About this task >> Starting at the line containing "cbn [loop_upto]. wp_step." and ending at the line containing "clock_advances h es : es <> [] ->", print every line of the material below exactly, both ends included, and stop there.

Provided records >>

(* ===== verification/ClientWait.v ===== *)
(** * Client: the wait for a synchronised event ends

    [syncs_wait_sync] polls the real-time clock until the moment a packet
    names; over a clock that advances it returns. *)

From S2P Require Import Prelude.
From S2P Require Import Monad.
From S2P Require Import Types.
From S2P Require Import Net.
From S2P Require Import ClientState.
From S2P Require Import ClientOps.

(** A bounded loop with a decreasing measure [I k]: after [2 ^ n] rounds
    that did not end it the measure went down by as much. *)
Lemma wp_loop_upto {W} (I : Z -> W -> Prop) (Q : W -> Prop) (body : M W bool) n k w :
  (forall k w, 0 <= k -> I k w -> wp body (fun again w' =>
    if (again : bool) then exists k', 0 <= k' <= k - 1 /\ I k' w' else Q w') w) ->
  0 <= k -> I k w ->
  wp (loop_upto n body) (fun again w' =>
    if (again : bool) then exists k', 0 <= k' <= k - 2 ^ Z.of_nat n /\ I k' w' else Q w') w.
Proof.
  intros Hb. revert k w. induction n as [|n IH]; intros k w Hk HI; [by apply Hb|].
  assert (2 ^ Z.of_nat (S n) = 2 ^ Z.of_nat n + 2 ^ Z.of_nat n) as E.
  { rewrite Nat2Z.inj_succ, Z.pow_succ_r by lia. lia. }
  cbn [loop_upto]. wp_step. eapply wp_mono; [by apply IH|]. intros [] w1; [|done].
  intros (k1 & Hk1 & HI1). eapply wp_mono; [apply (IH k1); [lia|done]|]. intros [] w2; [|done].
  intros (k2 & Hk2 & HI2). exists k2. split; [lia|done].
Qed.

(** ** The clock *)

Definition nanoseconds (t : Z * Z) : Z := t.1 * 1000000000 + t.2.

(** Time has passed between two readings. *)
Class ClockAdvances `{Env} : Prop :=
  clock_advances h es : es <> [] ->
    nanoseconds (env_realtime h) < nanoseconds (env_realtime (h ++ es)).

(** What a wait does: it reads the clock and sleeps. *)
Definition clock_io (e : io) : bool :=
  match e with IoClock => true | IoSleep _ _ => true | _ => false end.

Definition sync_time (sync : syncdata) : Z * Z := (data0 sync, data1 sync).

(** The last reading showed that the moment is past, or two seconds away at
    least, which the client takes for a clock that is off. *)
Definition wait_over `{Env} (sync : syncdata) (h : list io) : Prop :=
  let t := env_realtime h in
  data0 sync < t.1 \/ (data0 sync = t.1 /\ data1 sync < t.2) \/ data0 sync > t.1 + 1.

Section wait.
Context `{Env} `{!ClockAdvances}.
Context (sync : syncdata) (Hnsec : 0 <= data1 sync < 2 ^ 32).

(** Rounds left: none when the wait is about to be given up. *)
Definition rounds_left (h : list io) : Z :=
  let d := nanoseconds (sync_time sync) - nanoseconds (env_realtime h) + 1 in
  if d >=? 2 ^ 33 then 0 else Z.max 0 d.

(** The state of the wait: [w0] with some readings and sleeps more. *)
Definition waited (w0 w : cworld) : Prop :=
  c_connect w = c_connect w0 /\ exists es, c_log w = c_log w0 ++ es /\ Forall clock_io es.

Definition wait_done (w0 w : cworld) : Prop :=
  waited w0 w /\ exists h, c_log w = h ++ [IoClock] /\ wait_over sync h.

Lemma waited_emit w0 w e : clock_io e -> waited w0 w -> waited w0 (io_emit e w).
Proof.
  intros He (Hc & es & Hlog & Hes). split; [done|]. exists (es ++ [e]). split.
  - simpl. by rewrite Hlog, app_assoc.
  - apply Forall_app. auto.
Qed.

Lemma rounds_left_advance h es n :
  es <> [] -> nanoseconds (sync_time sync) - nanoseconds (env_realtime h) + 1 = n ->
  1 <= n < 2 ^ 33 -> 0 <= rounds_left (h ++ es) <= rounds_left h - 1.
Proof.
  intros Hes <- Hn. pose proof (clock_advances h es Hes) as Ht. unfold rounds_left.
  set (T := nanoseconds (sync_time sync)) in *. set (a := nanoseconds (env_realtime h)) in *.
  set (b := nanoseconds (env_realtime (h ++ es))) in *. clearbody T a b.
  change (2 ^ 33) with 8589934592 in *. cbn zeta. rewrite !Z.geb_leb.
  rewrite !(proj2 (Z.leb_gt _ _)) by lia. lia.
Qed.

Lemma wait_sync_round_spec w0 k w :
  0 <= k -> waited w0 w /\ k = rounds_left (c_log w) ->
  wp (wait_sync_round sync) (fun again w' =>
    if (again : bool) then exists k', 0 <= k' <= k - 1 /\ waited w0 w' /\ k' = rounds_left (c_log w')
    else wait_done w0 w') w.
Proof.
  intros _ [Hw ->]. unfold wait_sync_round, clock_gettime, emit. do 6 wp_step. cbn zeta.
  pose proof (env_realtime_range (c_log w)) as Ht. destruct (env_realtime (c_log w)) as [ts tn] eqn:Et.
  cbn [fst snd] in *. apply (waited_emit w0 w IoClock) in Hw as Hw1; [|done].
  destruct (_ || _ || _) eqn:E.
  { wp_step. split; [done|]. exists (c_log w). split; [done|]. unfold wait_over. rewrite Et. simpl.
    rewrite !orb_true_iff, andb_true_iff, Z.gtb_lt, !Z.ltb_lt, Z.eqb_eq in E. lia. }
  rewrite !orb_false_iff, andb_false_iff, Z.gtb_ltb, !Z.ltb_ge, Z.eqb_neq in E.
  assert (forall es, es <> [] -> 0 <= rounds_left (c_log w ++ es) <= rounds_left (c_log w) - 1) as Hr.
  { intros es Hes. eapply rounds_left_advance; [done|done|].
    rewrite Et. unfold nanoseconds, sync_time. simpl. lia. }
  destruct (if data1 sync - tn <? 0 then _ else _) as [s n]. wp_step. wp_step.
  - wp_step. wp_step. eexists. split; [|split; [|done]]; [|by apply waited_emit].
    simpl. rewrite <- app_assoc. by apply Hr.
  - wp_step. wp_step. eexists. split; [|split; [|done]]; [by apply Hr|done].
Qed.

Lemma syncs_wait_sync_spec w :
  wp (syncs_wait_sync sync) (fun _ w' => wait_done w w') w.
Proof.
  unfold syncs_wait_sync. wp_step.
  eapply wp_mono; [apply (wp_loop_upto (fun k w' => waited w w' /\ k = rounds_left (c_log w'))
    (wait_done w) _ 33 (rounds_left (c_log w)))|].
  - apply wait_sync_round_spec.
  - unfold rounds_left. destruct (_ >=? _); lia.
  - split; [|done]. split; [done|]. exists []. by rewrite app_nil_r.
  - intros [] w1; [|done]. intros (k' & Hk' & _). exfalso. unfold rounds_left in Hk'.
    change (2 ^ Z.of_nat 33) with (2 ^ 33) in Hk'. destruct (_ >=? _) eqn:E; rewrite ?Z.geb_leb, ?Z.leb_gt in E; lia.
Qed.
End wait.

(** C37: over a clock that advances, the wait for a synchronised event returns:
    it only reads the clock and sleeps, and the last reading shows that the
    moment is past, or at least two seconds ahead (not waited for). *)
Theorem syncs_wait_sync_returns `{Env} `{!ClockAdvances} sync w :
  0 <= data1 sync < 2 ^ 32 ->
  exists w' es h, syncs_wait_sync sync w = Ok (tt, w') /\ c_connect w' = c_connect w /\
    c_log w' = c_log w ++ es /\ Forall clock_io es /\
    c_log w' = h ++ [IoClock] /\ wait_over sync h.
Proof.
  intros Hnsec. pose proof (syncs_wait_sync_spec sync Hnsec w) as Hs.
  apply wp_run in Hs as ([] & w' & E & (Hc & es & Hlog & Hes) & h & Hh & Hover). exists w', es, h. done.
Qed.

(** A clock that advances by a tenth of a second with each request to the
    system. *)
Program Definition ticking_env : Env := {|
  env_send _ _ bs := zlen bs;
  env_stack _ := replicate (Z.to_nat (sizeof_header + SYNCS_EVENT_DATA_SIZE_MAXIMUM)) Byte.xaa;
  env_realtime h := (1700000000 + zlen h / 10, zlen h mod 10 * 100000000);
  env_alloc _ _ := true;
  env_inet_addr _ := 0 |}.
Next Obligation.
  intros. right. destruct bs as [|b bs]; [done|]. rewrite zlen_cons. pose proof (zlen_nonneg bs). lia.
Qed.
Next Obligation. intros. cbn beta. rewrite zlen_replicate. clia. Qed.
Next Obligation.
  intros h. pose proof (zlen_nonneg h). pose proof (Z.div_pos (zlen h) 10). 
  pose proof (Z.mod_pos_bound (zlen h) 10). simpl. lia.
Qed.
Next Obligation. done. Qed.

#[export] Instance ticking_clock : @ClockAdvances ticking_env.
Proof.
  intros h es Hes. unfold nanoseconds; simpl. rewrite zlen_app.
  assert (1 <= zlen es) by (destruct es; [done|rewrite zlen_cons; pose proof (zlen_nonneg es); lia]).
  pose proof (Z.div_mod (zlen h) 10). pose proof (Z.div_mod (zlen h + zlen es) 10). lia.
Qed.

Lemma syncs_wait_sync_returns_witness :
  exists w' es h, @syncs_wait_sync ticking_env (mk_sync 1700000001 500) (mk_cworld calloc_connect []) = Ok (tt, w') /\
    c_connect w' = calloc_connect /\ c_log w' = [] ++ es /\ Forall clock_io es /\
    c_log w' = h ++ [IoClock] /\ @wait_over ticking_env (mk_sync 1700000001 500) h.
Proof.
  apply (@syncs_wait_sync_returns ticking_env _ (mk_sync 1700000001 500) (mk_cworld calloc_connect []));
    simpl; lia.
Defined.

Result of this exercise >>
  cbn [loop_upto]. wp_step. eapply wp_mono; [by apply IH|]. intros [] w1; [|done].
  intros (k1 & Hk1 & HI1). eapply wp_mono; [apply (IH k1); [lia|done]|]. intros [] w2; [|done].
  intros (k2 & Hk2 & HI2). exists k2. split; [lia|done].
Qed.

(** ** The clock *)

Definition nanoseconds (t : Z * Z) : Z := t.1 * 1000000000 + t.2.

(** Time has passed between two readings. *)
Class ClockAdvances `{Env} : Prop :=
  clock_advances h es : es <> [] ->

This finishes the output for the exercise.